Un viticulteur témoigne de son expérience

28 mars 2009

1030_17.jpegLivreur Courvoisier à travers la coopérative de bouilleurs de cru ACBC, Eric Gauche fait partie des pionniers de l’HACCP. Il a complètement intégré la démarche depuis plus d’un an et possède donc le recul suffisant pour en parler.

Eric Gauche ne nourrit pas d’états d’âme à l’égard de l’HACCP. Il en fait un passage obligé. « La loi nous l’impose et notre acheteur aussi. C’est une des conditions pour rester livreur chez lui et voir nos contrats renouvelés. » Cela dit, au-delà de l’aspect incitatif, il avoue avoir eu « l’esprit ouvert sur la question ». « Je m’aperçois que ce que nous découvrons en agriculture, d’autres l’appliquent depuis dix ou quinze ans. Nous devons rassurer sur nos méthodes de travail. » Alors que rien ne l’y obligeait si ce n’est le strict respect de la réglementation, le viticulteur a étendu la démarche HACCP à sa production de Pineau et de vin de pays.

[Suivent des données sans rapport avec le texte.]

(* ===== verification/Interleaving.v ===== *)
(** * Concurrent clients of the pool and the mapping

    The engine's handlers, the RPC submissions, the payload builder, the conversion of
    blocks and the validation of payloads run at the same time over one pool and one mapping.  Each
    call takes the lock of the table or of the pool for itself only, so a client is a
    sequence of atomic steps with local variables between them, and an execution is
    an interleaving of the clients' steps.  Alone, a client does what the function
    it stands for does ([TxPool.v], [PayloadBuilder.v], [Engine.v], [Rpc.v]). *)

From stdpp Require Import prelude gmap list relations.
From Stdlib Require Import ZArith Lia.
From S2P Require Import Prelude Processes Types TxMapping Chainspec TxPool BlockConfig Attributes PayloadBuilder Engine EngineApi Rpc.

Dès le 1er semestre 2001, le conseil d’administration de la coopérative ACBC, sensibilisé par la maison Courvoisier, réfléchit à un diagramme de fabrication du Cognac ainsi qu’à une pré-identification des risques. Les livreurs chargés de mettre en place la démarche sur leurs propres exploitations en voient leur tâche grandement facilitée. Mais Eric Gauche se dit un cas doublement particulier dans la mesure où il accueille durant 12 semaines sur deux ans une stagiaire, Stéphanie Martin, dont le rapport de stage est justement consacré à l’impact de la mise en place d’une démarche HACCP chez un bouilleur de cru. Bien que la démarche reste sous la responsabilité du viticulteur, la jeune femme l’aide à concevoir les documents, notamment dans leur version informatique. Parallèlement, un CD a été créé, reprenant la trame des différentes fiches. Il est à la disposition de tous les livreurs Courvoisier.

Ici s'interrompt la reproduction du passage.